* _Goal of the exercise_:
Go through the entries below and print, exactly, the lines starting at the one with "Lemma drained_calls (targets" and ending at the one with "intros Hi. unfold", keeping both ends and no others.
-- Records to process follows --
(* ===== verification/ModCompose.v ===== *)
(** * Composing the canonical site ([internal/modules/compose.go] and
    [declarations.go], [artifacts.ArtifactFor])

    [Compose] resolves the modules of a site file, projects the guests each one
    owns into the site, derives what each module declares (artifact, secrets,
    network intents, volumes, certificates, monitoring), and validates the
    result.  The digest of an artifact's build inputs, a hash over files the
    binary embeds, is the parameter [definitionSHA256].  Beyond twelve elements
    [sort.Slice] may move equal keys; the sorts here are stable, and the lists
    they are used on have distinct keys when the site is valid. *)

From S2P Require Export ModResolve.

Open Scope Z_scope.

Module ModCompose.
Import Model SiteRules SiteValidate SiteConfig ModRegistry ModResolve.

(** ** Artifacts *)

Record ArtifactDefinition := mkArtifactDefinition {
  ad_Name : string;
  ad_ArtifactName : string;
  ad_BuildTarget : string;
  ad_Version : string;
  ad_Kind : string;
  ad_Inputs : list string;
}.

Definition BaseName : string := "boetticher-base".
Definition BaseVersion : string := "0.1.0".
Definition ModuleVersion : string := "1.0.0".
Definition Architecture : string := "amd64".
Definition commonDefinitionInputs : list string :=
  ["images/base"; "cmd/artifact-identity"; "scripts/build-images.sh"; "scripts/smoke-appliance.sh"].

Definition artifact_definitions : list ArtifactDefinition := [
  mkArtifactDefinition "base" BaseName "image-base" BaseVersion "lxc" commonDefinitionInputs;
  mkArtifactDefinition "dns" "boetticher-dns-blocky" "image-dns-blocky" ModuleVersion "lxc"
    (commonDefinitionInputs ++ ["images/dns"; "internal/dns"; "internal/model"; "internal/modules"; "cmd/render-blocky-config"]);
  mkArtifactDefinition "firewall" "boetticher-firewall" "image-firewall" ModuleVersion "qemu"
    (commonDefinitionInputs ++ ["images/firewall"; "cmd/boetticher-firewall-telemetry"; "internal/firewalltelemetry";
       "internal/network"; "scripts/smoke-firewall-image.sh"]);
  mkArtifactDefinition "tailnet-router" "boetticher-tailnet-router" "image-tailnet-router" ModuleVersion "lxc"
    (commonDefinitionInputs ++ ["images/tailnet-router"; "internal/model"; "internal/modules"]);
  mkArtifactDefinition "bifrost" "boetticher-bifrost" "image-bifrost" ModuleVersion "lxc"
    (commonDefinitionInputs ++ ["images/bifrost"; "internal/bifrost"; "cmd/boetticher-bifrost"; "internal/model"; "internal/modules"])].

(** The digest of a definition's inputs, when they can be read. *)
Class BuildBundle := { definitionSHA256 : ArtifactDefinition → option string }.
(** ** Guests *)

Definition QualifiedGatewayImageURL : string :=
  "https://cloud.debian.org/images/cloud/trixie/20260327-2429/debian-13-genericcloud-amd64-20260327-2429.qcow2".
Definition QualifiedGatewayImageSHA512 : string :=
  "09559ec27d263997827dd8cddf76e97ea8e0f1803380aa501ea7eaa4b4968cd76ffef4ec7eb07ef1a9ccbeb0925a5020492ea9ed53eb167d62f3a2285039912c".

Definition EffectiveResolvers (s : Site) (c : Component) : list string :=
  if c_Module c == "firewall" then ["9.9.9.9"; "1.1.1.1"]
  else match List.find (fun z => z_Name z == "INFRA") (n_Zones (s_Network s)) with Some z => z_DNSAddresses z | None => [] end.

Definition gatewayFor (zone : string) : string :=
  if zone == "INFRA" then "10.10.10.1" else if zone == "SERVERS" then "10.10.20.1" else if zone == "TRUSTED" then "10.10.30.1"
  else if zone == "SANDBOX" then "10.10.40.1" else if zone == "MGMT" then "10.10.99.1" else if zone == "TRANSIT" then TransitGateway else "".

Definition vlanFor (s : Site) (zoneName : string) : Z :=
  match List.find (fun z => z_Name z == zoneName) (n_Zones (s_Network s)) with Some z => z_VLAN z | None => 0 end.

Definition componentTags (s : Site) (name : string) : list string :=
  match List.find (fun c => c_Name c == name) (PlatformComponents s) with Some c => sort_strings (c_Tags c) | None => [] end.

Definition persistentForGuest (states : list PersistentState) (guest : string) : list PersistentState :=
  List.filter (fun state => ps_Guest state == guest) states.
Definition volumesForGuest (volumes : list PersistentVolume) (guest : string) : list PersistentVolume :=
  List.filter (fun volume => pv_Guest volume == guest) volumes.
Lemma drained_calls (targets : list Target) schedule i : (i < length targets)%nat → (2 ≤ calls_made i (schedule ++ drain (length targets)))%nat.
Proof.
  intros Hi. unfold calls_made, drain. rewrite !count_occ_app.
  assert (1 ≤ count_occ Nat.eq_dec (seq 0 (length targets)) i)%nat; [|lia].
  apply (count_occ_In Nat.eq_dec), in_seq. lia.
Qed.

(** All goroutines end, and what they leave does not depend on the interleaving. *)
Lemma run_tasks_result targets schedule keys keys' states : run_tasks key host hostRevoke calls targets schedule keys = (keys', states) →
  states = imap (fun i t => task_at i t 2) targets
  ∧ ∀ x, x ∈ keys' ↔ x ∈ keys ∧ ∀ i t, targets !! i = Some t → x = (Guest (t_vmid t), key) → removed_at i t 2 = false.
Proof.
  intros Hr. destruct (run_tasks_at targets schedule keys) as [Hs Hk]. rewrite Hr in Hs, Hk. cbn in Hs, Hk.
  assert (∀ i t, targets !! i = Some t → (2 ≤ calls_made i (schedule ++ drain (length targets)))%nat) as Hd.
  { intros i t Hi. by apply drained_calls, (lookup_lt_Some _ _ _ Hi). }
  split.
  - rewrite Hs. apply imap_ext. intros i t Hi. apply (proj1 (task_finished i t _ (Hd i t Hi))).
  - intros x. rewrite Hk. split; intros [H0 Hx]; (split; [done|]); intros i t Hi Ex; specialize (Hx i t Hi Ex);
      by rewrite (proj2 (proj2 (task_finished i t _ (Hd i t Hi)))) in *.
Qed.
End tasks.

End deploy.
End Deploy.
-- Records to process concluded --
* _Answer box_:
Lemma drained_calls (targets : list Target) schedule i : (i < length targets)%nat → (2 ≤ calls_made i (schedule ++ drain (length targets)))%nat.
Proof.
  intros Hi. unfold calls_made, drain. rewrite !count_occ_app.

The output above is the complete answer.